Github Copilot - 道德考量

GitHub Copilot 是在公共存储库(包括开源项目)上进行训练的,这些存储库可能受各种许可证(如 MIT、GPL、Apache 等)的约束。如果 Copilot 生成的代码与具有特定许可条款的开源代码相似或源自开源代码,则您可能需要同意这些条款。例如,某些许可证要求署名,这意味着您需要在项目中注明原作者。

如果您在商业项目中使用 copilot 生成的代码而未验证其来源,如果原作者声称拥有所有权,您可能会面临法律问题。

GitHub Copilot 法律问题

  • 所有权:由于 Copilot 是在公开可用的代码上进行训练的,因此生成的代码可能与现有工作相似。这引发了关于谁拥有所生成代码的问题,特别是如果它与受版权保护的材料相似。
  • 版权:Copilot 可能会建议已在现有项目中使用的代码,如果未正确归属或授权原作者的作品,则可能导致侵犯版权。开发人员在使用 Copilot 时应谨慎,以避免与知识产权相关的法律问题。
  • 安全性:Copilot 可能会建议看似功能齐全但包含隐藏安全漏洞的代码。由于 AI 无法完全理解上下文,因此开发人员必须检查代码是否存在潜在缺陷,例如 SQL 注入风险、未加密的数据处理或使用过时的库。

有几位开发人员报告说,copilot 生成的代码与他们过去编写的代码相似。这引发了人们对 copilot 生成的代码的原创性的担忧。到目前为止,还没有任何工具可以验证 copilot 生成的代码的真实性。

Github 的立场是什么?

GitHub 表示,Copilot 根据使用文本生成转换器学习的模式生成新代码,这意味着它不会直接从任何来源复制代码。但是,在某些情况下,生成的代码可能看起来与现有代码相似。
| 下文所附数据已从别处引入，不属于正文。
(* ===== verification/FramesSpec.v ===== *)
(** Frames written are frames read: the wire format of each write operation, the parser on
    it, and the round trip of sequences of frames (see Frames). *)

From S2P Require Import Prelude Frames.

(** * Bits *)

Lemma lor_shiftl_add a k b : 0 <= k -> 0 <= b < 2 ^ k -> Z.lor (Z.shiftl a k) b = a * 2 ^ k + b.
Proof.
  intros Hk Hb. rewrite <- Z.shiftl_mul_pow2 by done. rewrite <- Z.add_lor_land.
  enough (Z.land (Z.shiftl a k) b = 0) as -> by lia.
  apply Z.bits_inj'. intros n Hn. rewrite Z.land_spec, Z.bits_0, Z.shiftl_spec by done.
  destruct (Z.ltb_spec n k); [by rewrite Z.testbit_neg_r by lia|].
  rewrite <- (Z.mod_small b (2 ^ k)) by done. rewrite Z.mod_pow2_bits_high by lia. apply andb_false_r.
Qed.

Lemma mask31_mod v : mask31 v = v mod 2 ^ 31.
Proof. unfold mask31. change (Z.shiftl 1 31 - 1) with (Z.ones 31). by apply Z.land_ones. Qed.

Lemma validStreamIDOrZero_lt v : 0 <= v < 2 ^ 32 -> validStreamIDOrZero v = true -> v < 2 ^ 31.
Proof.
  unfold validStreamIDOrZero. intros Hv H. apply Z.eqb_eq in H. destruct (Z.lt_ge_cases v (2 ^ 31)); [done|].
  assert (Z.testbit (Z.land v (Z.shiftl 1 31)) 31 = true) as Hb; [|by rewrite H in Hb].
  rewrite Z.land_spec. apply andb_true_iff. split; [|done].
  apply Z.testbit_true; [lia|]. replace (v / 2 ^ 31) with 1; [done|].
  apply (Z.div_unique v (2 ^ 31) 1 (v - 2 ^ 31)); lia.
Qed.

Lemma validStreamID_range v : 0 <= v < 2 ^ 32 -> validStreamID v = true -> 0 < v < 2 ^ 31.
Proof.
  unfold validStreamID. intros Hv [H1 H2]%andb_true_iff.
  pose proof (validStreamIDOrZero_lt v Hv H2). destruct (Z.eqb_spec v 0); [done|lia].
Qed.
Lemma emit_valid fs : forall saw max acc,
  valid_from saw fs = true ->
  let e := foldl emit (mkEmit None saw max acc false true) fs in
  invalid e = None /\ fields e = acc ++ take_fit max fs /\
  truncated e = negb (length (take_fit max fs) =? length fs)%nat.
Proof.
  induction fs as [|hf fs IH]; intros saw max acc Hv; [simpl; by rewrite app_nil_r|].
  cbn [foldl]. simpl in Hv. apply andb_true_iff in Hv as [Hval Hv].
  assert (exists saw', emit (mkEmit None saw max acc false true) hf =
    (if max <? Size hf then mkEmit None saw' max acc true false
     else mkEmit None saw' (max - Size hf) (acc ++ [hf]) false true) /\ valid_from saw' fs = true)
    as (saw' & -> & Hv').
  { unfold emit. cbn [enabled negb invalid sawRegular remainSize fields truncated]. rewrite Hval. simpl negb.
    destruct (IsPseudo hf); apply andb_true_iff in Hv as [H1 H2].
    - apply negb_true_iff in H1. rewrite H1. by exists false; rewrite <- H1.
    - exists true. rewrite H1. done. }
  cbn [take_fit]. destruct (Z.ltb_spec max (Size hf)).
  - rewrite emit_disabled by done. simpl. by rewrite app_nil_r.
  - destruct (IH saw' (max - Size hf) (acc ++ [hf]) Hv') as (H1 & H2 & H3). simpl in *.
    split; [done|]. rewrite H2, <- app_assoc. split; [done|]. by rewrite H3.
Qed.

(** The CONTINUATION frames that carry the remaining fragments, the last one ending the
    block. *)
Fixpoint cont_ops (sid : Z) (frags : list (list byte)) : list wop :=
  match frags with
  | [] => []
  | [f] => [WContinuation sid true f]
  | f :: frags => WContinuation sid false f :: cont_ops sid frags
  end.

Lemma cont_ops_cons sid f frags :
  cont_ops sid (f :: frags) =
  WContinuation sid (match frags with [] => true | _ => false end) f :: cont_ops sid frags.
Proof. by destruct frags. Qed.

Lemma follows_cont sid (b : bool) f :
  0 < sid < 2 ^ 31 -> follows sid (WContinuation sid b f) = Some (if b then 0 else sid).
Proof.
  intros Hs. unfold follows. cbn [op_type op_stream op_flags]. rewrite !Z.eqb_refl.
  rewrite (proj2 (Z.eqb_neq sid 0)) by lia. by destruct b.
Qed.

Lemma end_flag (b : bool) : Has (if b then FlagEndHeaders else 0) FlagEndHeaders = b.
Proof. by destruct b. Qed.

Lemma meta_loop_spec frags : forall fuel e frag (fr : mframer) sid rest fs d,
  0 < sid < 2 ^ 31 -> validStreamID sid = true ->
  Forall (fun f => lenZ f < 2 ^ 24 /\ lenZ f <= maxReadSize (raw fr)) frags ->
  AllowIllegalReads (raw fr) = false ->
  (frags <> [] -> lastHeaderStream (raw fr) = sid) ->
  contents (reader (raw fr)) = wire (cont_ops sid frags) ++ rest ->
  hd_write (maxHeaderListSize fr) (frag ++ concat frags) (dec fr) = Some (fs, d) ->
  (length frags < fuel)%nat ->
  exists fr', meta_loop fuel e frag (match frags with [] => true | _ => false end) fr = (Ok (foldl emit e fs), fr') /\
    contents (reader (raw fr')) = rest /\ dec fr' = d /\ lastHeaderStream (raw fr') =
      match frags with [] => lastHeaderStream (raw fr) | _ => 0 end.
Proof.
  induction frags as [|f frags IH]; intros fuel e frag fr sid rest fs d Hsid Hv Hfr Ha Hl Hc Hw Hfu;
    (destruct fuel as [|fuel]; [lia|]); cbn [meta_loop].
  { rewrite app_nil_r in Hw. unfold mbind, M_bind, hpack_write. rewrite Hw. eexists. split; [reflexivity|]. done. }
  cbn [concat] in Hw. rewrite hd_incremental in Hw.
  destruct (hd_write (maxHeaderListSize fr) frag (dec fr)) as [[f1 d1]|] eqn:E1; [|done]. cbn [mbind option_bind] in Hw.
  destruct (hd_write (maxHeaderListSize fr) (f ++ concat frags) d1) as [[f2 d2]|] eqn:E2; [|done]. simpl in Hw.
  simplify_eq. apply Forall_cons in Hfr as [[Hf1 Hf2] Hfr].
  rewrite cont_ops_cons in Hc. unfold wire in Hc. rewrite bind_cons, <- app_assoc in Hc.
  set (fin := match frags with [] => true | _ => false end) in *.
  destruct (ReadFrame_spec (WContinuation sid fin f) (raw fr) (wire (cont_ops sid frags) ++ rest) (if fin then 0 else sid)
    ltac:(split; [simpl; lia|done]) Hv Hf1 Hf2 Ha) as (rf & HR & Hc' & Hl' & Hm' & Ha').
  { rewrite (Hl ltac:(done)). by apply follows_cont. }
  { exact Hc. }
  destruct (IH fuel (foldl emit e f1) f (mkMF rf d1 (MaxHeaderListSize fr)) sid rest f2 d) as (fr' & HM & H1 & H2 & H3);
    try done.
  { simpl. by rewrite Hm'. }
  { intros Hne. simpl. rewrite Hl'. subst fin. by destruct frags. }
  { simpl in *. lia. }
  exists fr'. split.
  - unfold mbind at 1, M_bind at 1, hpack_write. rewrite E1. cbv beta iota zeta.
    unfold mbind, M_bind, liftR. cbn [raw dec MaxHeaderListSize]. rewrite HR. cbv beta iota.
    cbn [expected op_header Flags op_flags]. fold fin in HM.
    rewrite end_flag, foldl_app. exact HM.
  - split; [done|]. split; [done|]. rewrite H3. simpl. rewrite Hl'. by destruct frags.
Qed.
GitHub 建议开发人员检查和修改 Copilot 生成的代码,以确保其满足项目要求并遵循最佳实践。他们还建议开发人员尊重知识产权、遵守许可条款并进行彻底的代码审查,以避免法律问题。

如何从 Copilot 生成安全代码?

以下是从 Copilot 生成安全代码的一些技巧:

  • 检查代码建议:始终检查 Copilot 建议的代码。在集成之前,请确保它遵循最佳实践并符合项目要求。
  • 修改代码:对生成的代码进行必要的修改,以确保其安全、高效并符合项目的编码标准。
  • 使用受信任的库:尽可能使用成熟的库,而不是仅仅依赖 AI 生成的代码。这可以最大限度地降低安全漏洞或错误的风险。
  • 检查安全漏洞:始终检查 Copilot 的代码是否存在潜在的安全风险,例如 SQL 注入、XSS 漏洞或弱加密模式。进行彻底的测试和代码审查。
  • 审核与现有代码的相似性:如果生成的代码与现有项目或专有解决方案过于相似,请验证其来源以避免侵犯版权。
  • 启用私人模式:在处理敏感项目时,您可以禁用 Copilot 或在私人模式下使用它以避免暴露机密代码。